What is needed
Reproduce only the lines of the material below that start at the line containing "move=> prec_ge1 n_pos; have [n_ge1" and stop at the line containing "rw [Z.sgn 1]/= Z.sgn_pos; first by [].". Keep both end lines.
[Data Boundary: Start]
(** [1 / n] to [prec + 1] digits and a sticky digit, before the rounding. *)
Lemma ddiv_one (prec n : Z) :
  1 <= prec -> 0 < n ->
  exists q' : Z,
    [/\ ddiv prec (Decimal 1) (Decimal n)
        = Ok (dfix prec (Dec q' (- (ndigits n + prec)))),
        0 <= q'
      & Z.abs (n * q' - 10 ^ (ndigits n + prec)) <= n].
Proof.
  move=> prec_ge1 n_pos; have [n_ge1 _] := ndigits_spec n_pos.
  rw /ddiv; cbn [Decimal dcoeff dexp].
  have -> : (n =? 0) = false by apply/Z.eqb_neq; lia.
  rw [1 =? 0]/= [Z.abs 1]/= (_ : ndigits 1 = 1); first by [].
  rw (Z.abs_eq n); first lia.
  have -> : ndigits n - 1 + prec + 1 = ndigits n + prec by lia.
  have -> : (0 <=? ndigits n + prec) = true by apply/Z.leb_le; lia.
  have := Z_div_mod (1 * 10 ^ (ndigits n + prec)) n ltac:(lia).
  case: (Z.div_eucl _ _) => q r [Ec r_lt].
  have p_pos := @pow10_pos (ndigits n + prec) ltac:(lia).
  have q_ge0 : 0 <= q by nia.
  rw [Z.sgn 1]/= Z.sgn_pos; first by [].
  rw !Z.mul_1_l (_ : 0 - 0 - (ndigits n + prec) = - (ndigits n + prec)); first lia.
  exists (if (r =? 0) || negb (q mod 5 =? 0) then q else q + 1).
  by split; [|case: ifP => _; lia|case: ifP => _; nia].
Qed.

(** ** Rounding errors of the decimal operations, on the rationals *)

Lemma pw_pos (e : Z) : (0 < pw e)%Q.
Proof. exact: Qpower_0_lt. Qed.

Lemma pw_add (a b : Z) : (pw (a + b) == pw a * pw b)%Q.
Proof. exact: Qpower_plus. Qed.

Lemma pw_inject (k : Z) : 0 <= k -> (pw k == inject_Z (10 ^ k))%Q.
Proof. by move=> k_ge0; rw /pw Zpower_Qpower. Qed.

Lemma dval_pw (d : decimal) :
  (dval d == inject_Z (dcoeff d) * pw (dexp d))%Q.
Proof.
  case: d => c e; rw /dval; cbn [dcoeff dexp].
  case: Z.leb_spec => e_sign; first by rw inject_Z_mult pw_inject.
  have p_pos := @pow10_pos (- e) ltac:(lia).
  have E1 : (pw e * pw (- e) == 1)%Q.
    by rw -pw_add (_ : e + - e = 0); [lia|].
  rw (@pw_inject (- e)) in E1; first lia.
  rw Qmake_Qdiv Z2Pos.id; first by [].
  have nz : ~ (inject_Z (10 ^ (- e)) == 0)%Q.
    by rw (_ : 0%Q = inject_Z 0) // inject_Z_injective; lia.
  move: E1 nz; move: (pw e) (inject_Z (10 ^ (- e))) (inject_Z c) => a b x E1 nz.
  field_simplify_eq; last exact: nz.
  have E2 : (x * b * a == x * (a * b))%Q by ring.
  by rw E2 E1 Qmult_1_r.
Qed.

Lemma Q_of_le (a b : Z) : a <= b -> (inject_Z a <= inject_Z b)%Q.
Proof. by rw -Zle_Qle. Qed.

Lemma Q_of_lt (a b : Z) : a < b -> (inject_Z a < inject_Z b)%Q.
Proof. by rw -Zlt_Qlt. Qed.

Lemma Q_of_abs_le (a b c r m : Z) :
  0 <= r -> Z.abs (a * b - c) * r <= m ->
  ((inject_Z a * inject_Z b - inject_Z c) * inject_Z r <= inject_Z m /\
   (inject_Z c - inject_Z a * inject_Z b) * inject_Z r <= inject_Z m)%Q.
Proof.
  move=> r_ge0 le_m.
  have /Q_of_le : (a * b + - c) * r <= m by nia.
  have /Q_of_le : (c + - (a * b)) * r <= m by nia.
  by rw !inject_Z_mult !inject_Z_plus !inject_Z_opp !inject_Z_mult.
Qed.

Lemma unit_inv_pos (prec : Z) : 1 <= prec -> (1 <= unit_inv prec)%Q.
Proof.
  move=> prec_ge1; have := @pow10_pos (prec - 1) ltac:(lia).
  by move=> p_pos; apply: (@Q_of_le 1); lia.
Qed.

Lemma dval_ge0 (d : decimal) : 0 <= dcoeff d -> (0 <= dval d)%Q.
Proof.
  move=> c_ge0; rw dval_pw; apply: Qmult_le_0_compat.
    exact: (@Q_of_le 0).
  exact/Qlt_le_weak/pw_pos.
Qed.

(** [_fix] moves a nonnegative decimal by at most the fraction
    [1 / unit_inv prec] of its value. *)
Lemma dfix_err (prec : Z) (d : decimal) :
  1 <= prec -> 0 <= dcoeff d ->
  [/\ 0 <= dcoeff (dfix prec d),
      (unit_inv prec * (dval (dfix prec d) - dval d) <= dval d)%Q
    & (unit_inv prec * (dval d - dval (dfix prec d)) <= dval d)%Q].
Proof.
  move=> prec_ge1 c_ge0.
  have [k [k_ge0 Ee c'_ge0 err]] := dfix_shift prec_ge1 c_ge0.
  have R_pos := @pow10_pos (prec - 1) ltac:(lia).
  have E_pos := pw_pos (dexp d).
  have [] := Q_of_abs_le (Z.lt_le_incl _ _ R_pos) err.
  have := dval_pw (dfix prec d); have := dval_pw d.
  rw Ee /unit_inv; move: (pw_add (dexp d) k) (pw_inject k_ge0).
  move: (dval _) (dval _) (pw (_ + _)) (pw k) => v' v Ek E'.
  move: (inject_Z (dcoeff _)) (inject_Z (10 ^ k)) (inject_Z (dcoeff d))
        (inject_Z (10 ^ (_ - 1))) (pw _) E_pos => c' p c R E E_pos.
  move=> EEk EE' Ev Ev' h1 h2.
  have Ev2 : (v' == c' * p * E)%Q by rw Ev' EEk EE'; ring.
  split; first by []; rw Ev2 Ev.
  - by have := Qmult_le_compat_r _ _ E h1 (Qlt_le_weak _ _ E_pos); lra.
  - by have := Qmult_le_compat_r _ _ E h2 (Qlt_le_weak _ _ E_pos); lra.
Qed.

Lemma dmul_exact (prec a b : Z) :
  0 < a * b < 10 ^ prec ->
  dmul prec (Decimal a) (Decimal b) = Decimal (a * b).
Proof.
  move=> [n_pos n_lt]; rw /dmul /dfix; cbn [Decimal dcoeff dexp].
  rw Z.abs_eq; first lia.
  by have /Z.leb_le -> := ndigits_le n_pos n_lt.
Qed.

Lemma Qinv_pos_mul (n : Z) :
  0 < n -> (inject_Z n * Qmake 1 (Z.to_pos n) == 1)%Q.
Proof.
  move=> n_pos; rw /Qeq /Qmult /inject_Z; cbn [Qnum Qden].
  by rw Pos.mul_1_l Z2Pos.id; lia.
Qed.

(** [1 / n] is computed up to the fraction [2 / unit_inv prec] of it. *)
Lemma ddiv_err (prec n : Z) :
  1 <= prec -> 0 < n ->
  exists t : decimal,
    [/\ ddiv prec (Decimal 1) (Decimal n) = Ok t, 0 <= dcoeff t,
        (unit_inv prec * (dval t - Qmake 1 (Z.to_pos n))
           <= 2 * Qmake 1 (Z.to_pos n))%Q
      & (unit_inv prec * (Qmake 1 (Z.to_pos n) - dval t)
           <= 2 * Qmake 1 (Z.to_pos n))%Q].
Proof.
  move=> prec_ge1 n_pos; have [q' [-> q'_ge0 err]] := ddiv_one prec_ge1 n_pos.
  have [n_ge1 [_ n_lt]] := ndigits_spec n_pos.
  set s := ndigits n + prec in err *.
  have [] := @dfix_err prec (Dec q' (- s)) prec_ge1 q'_ge0.
  move: (dfix _ _) => t t_ge0 t_hi t_lo; exists t.
  have R_ge1 := unit_inv_pos prec_ge1.
  have T_pos := pw_pos (- s).
  have x_pos : (0 < Qmake 1 (Z.to_pos n))%Q by [].
  have Ex := Qinv_pos_mul n_pos.
  have ET : (pw (- s) * inject_Z (10 ^ s) == 1)%Q.
    rw -(@pw_inject s); first by rw /s; lia.
    by rw -pw_add (_ : - s + s = 0); first lia.
  have ER : (unit_inv prec * 10 * inject_Z (10 ^ ndigits n)
             == inject_Z (10 ^ s))%Q.
    rw /unit_inv (_ : 10%Q = inject_Z 10) // -!inject_Z_mult.
    by rw -pow10S -?Z.pow_add_r; [lia|lia|lia|
         rw (_ : prec - 1 + 1 + ndigits n = s) // /s; lia].
  have [] := @Q_of_abs_le n q' (10 ^ s) 1 n ltac:(lia) ltac:(lia).
  have := Q_of_lt n_lt; have := dval_pw (Dec q' (- s)).
  cbn [dcoeff dexp]; move: t_hi t_lo ER ET Ex x_pos T_pos R_ge1.
  rw (_ : inject_Z 1 = 1%Q) //.
  move: (unit_inv prec) (dval t) (dval (Dec q' (- s))) (pw (- s))
        (Qmake 1 (Z.to_pos n)) (inject_Z n) (inject_Z (10 ^ s))
        (inject_Z (10 ^ ndigits n)) (inject_Z q')
    => R vt w T x N Ps Pn Q'.
  move=> t_hi t_lo ER ET Ex x_pos T_pos R_ge1 Ew N_lt e_hi e_lo.
  have N_pos : (0 < N)%Q by nra.
  have w_hi : (w - x <= T)%Q.
    have := Qmult_le_compat_r _ _ (T * x) e_hi ltac:(nra).
    have -> : ((N * Q' - Ps) * 1 * (T * x)
               == Q' * T * (N * x) - (T * Ps) * x)%Q by ring.
    have -> : (N * (T * x) == T * (N * x))%Q by ring.
    by rw Ex ET Ew; lra.
  have w_lo : (x - w <= T)%Q.
    have := Qmult_le_compat_r _ _ (T * x) e_lo ltac:(nra).
    have -> : ((Ps - N * Q') * 1 * (T * x)
               == (T * Ps) * x - Q' * T * (N * x))%Q by ring.
    have -> : (N * (T * x) == T * (N * x))%Q by ring.
    by rw Ex ET Ew; lra.
  have RT : (10 * (R * T) <= x)%Q.
    have h : (R * 10 * N * T <= 1)%Q.
      have := Qmult_le_compat_r _ _ (R * 10 * T) (Qlt_le_weak _ _ N_lt)
        ltac:(nra).
      have -> : (Pn * (R * 10 * T) == T * (R * 10 * Pn))%Q by ring.
      by rw ER ET; lra.
    have := Qmult_le_compat_r _ _ x h (Qlt_le_weak _ _ x_pos).
    have -> : (R * 10 * N * T * x == 10 * (R * T) * (N * x))%Q by ring.
    by rw Ex; lra.
  have T_le : (T <= R * T)%Q by nra.
  have := Qmult_le_compat_r _ _ R w_hi ltac:(lra).
  have := Qmult_le_compat_r _ _ R w_lo ltac:(lra).
  by split=> //; lra.
Qed.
[Data Boundary: End]
Answer section
  move=> prec_ge1 n_pos; have [n_ge1 _] := ndigits_spec n_pos.
  rw /ddiv; cbn [Decimal dcoeff dexp].
  have -> : (n =? 0) = false by apply/Z.eqb_neq; lia.
  rw [1 =? 0]/= [Z.abs 1]/= (_ : ndigits 1 = 1); first by [].
  rw (Z.abs_eq n); first lia.
  have -> : ndigits n - 1 + prec + 1 = ndigits n + prec by lia.
  have -> : (0 <=? ndigits n + prec) = true by apply/Z.leb_le; lia.
  have := Z_div_mod (1 * 10 ^ (ndigits n + prec)) n ltac:(lia).
  case: (Z.div_eucl _ _) => q r [Ec r_lt].
  have p_pos := @pow10_pos (ndigits n + prec) ltac:(lia).
  have q_ge0 : 0 <= q by nia.
  rw [Z.sgn 1]/= Z.sgn_pos; first by [].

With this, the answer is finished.